Problem requirements.
Give the lines again, unchanged, starting with the line containing "Definition serve (es" and ending with the last line of the data below.

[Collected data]
Definition complete_proof (n : nat) (rq : request) (scope : string) (c : check) (p : pending_proof)
    (stored now : Z) (s : server) : server :=
  let c := mkCheck (ck_opts c) (ck_jwt c) (ck_now c) (ck_seen c) stored in
  let '(d, r) := end_proof verify_sig (wired c) p (sv_dpop s) in
  let s := set_dpop d s in
  match r with
  | DpopFailure reason => respond n (unauthorized "dpop_invalid" (Some reason)) s
  | ValidatedDpop _ _ => dispatch n rq scope now s
  end.

Definition handle (n : nat) (a : arrival) (s : server) : server :=
  let rq := ar_rq a in
  let method := rq_method rq in
  if (method =? "OPTIONS")%string then respond n (EmptyReply 204) s
  else if (method =? "GET")%string && (pathname rq =? "/remote/health")%string then
    respond n (json_reply 200 [("status", JStr "ok")]) s
  else if (method =? "POST")%string && (pathname rq =? "/teammate/send")%string then
    match cf_teammateSend cf with
    | None => respond n (error_reply 404 "not found") s
    | Some port => wait_for n (TTeammate "malformed_envelope" port) s
    end
  else if (method =? "POST")%string && (pathname rq =? "/teammate/events")%string then
    match cf_teammateEventSink cf with
    | None => respond n (error_reply 404 "not found") s
    | Some port => wait_for n (TTeammate "malformed_event" port) s
    end
  else gate n a s.

(** * Steps *)

Inductive server_event :=
| EvArrive (rq : request) (now1 now2 nowd seen : Z)
| EvProof (n : nat) (stored now : Z)
| EvBody (n : nat) (body : string) (now mintNow : Z) (randomHex at_ : string)
| EvSaved (n : nat) (failure : option string)
| EvClose (n : nat)
| EvSession (raw : SessionEvent) (own : bool) (now : Z)
| EvInfo (n : nat) (snapshot : result jsval).

Definition never_throws (_ : nat) (_ : SessionEvent) : bool := false.

Definition server_step (s : server) (e : server_event) : server :=
  match e with
  | EvArrive rq now1 now2 nowd seen =>
      let a := mkArrival rq now1 now2 nowd seen (sv_revoked s) in
      handle (length (sv_arrivals s)) a (arrive a s)
  | EvProof n stored now =>
      match om_get n (sv_tasks s) with
      | Some (TProof rq scope c p) => complete_proof n rq scope c p stored now (set_tasks (om_delete n) s)
      | _ => s
      end
  | EvBody n body now mintNow randomHex at_ =>
      match om_get n (sv_tasks s) with
      | Some (TBody w) => complete_body n w body now mintNow randomHex at_ (set_tasks (om_delete n) s)
      | Some (TTeammate malformed port) =>
          respond n (teammate_reply malformed port body) (set_tasks (om_delete n) s)
      | _ => s
      end
  | EvSaved n failure =>
      match om_get n (sv_tasks s) with
      | Some (TSave jti a) => complete_save n jti a failure (set_tasks (om_delete n) s)
      | _ => s
      end
  | EvClose n => set_hub (unsubscribe n (sv_hub s)) s
  | EvSession raw own now => set_hub (ingest signFn never_throws bufferSize raw own now (sv_hub s)) s
  | EvInfo n snapshot =>
      match om_get n (sv_tasks s) with
      | Some TInfo =>
          let s := set_tasks (om_delete n) s in
          match snapshot with Ok v => respond n (JsonReply 200 v) s | Throw _ => crash n s end
      | _ => s
      end
  end.

Definition serve (es : list server_event) (s : server) : server := fold_left server_step es s.
End Handlers.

Output below.
Definition serve (es : list server_event) (s : server) : server := fold_left server_step es s.
End Handlers.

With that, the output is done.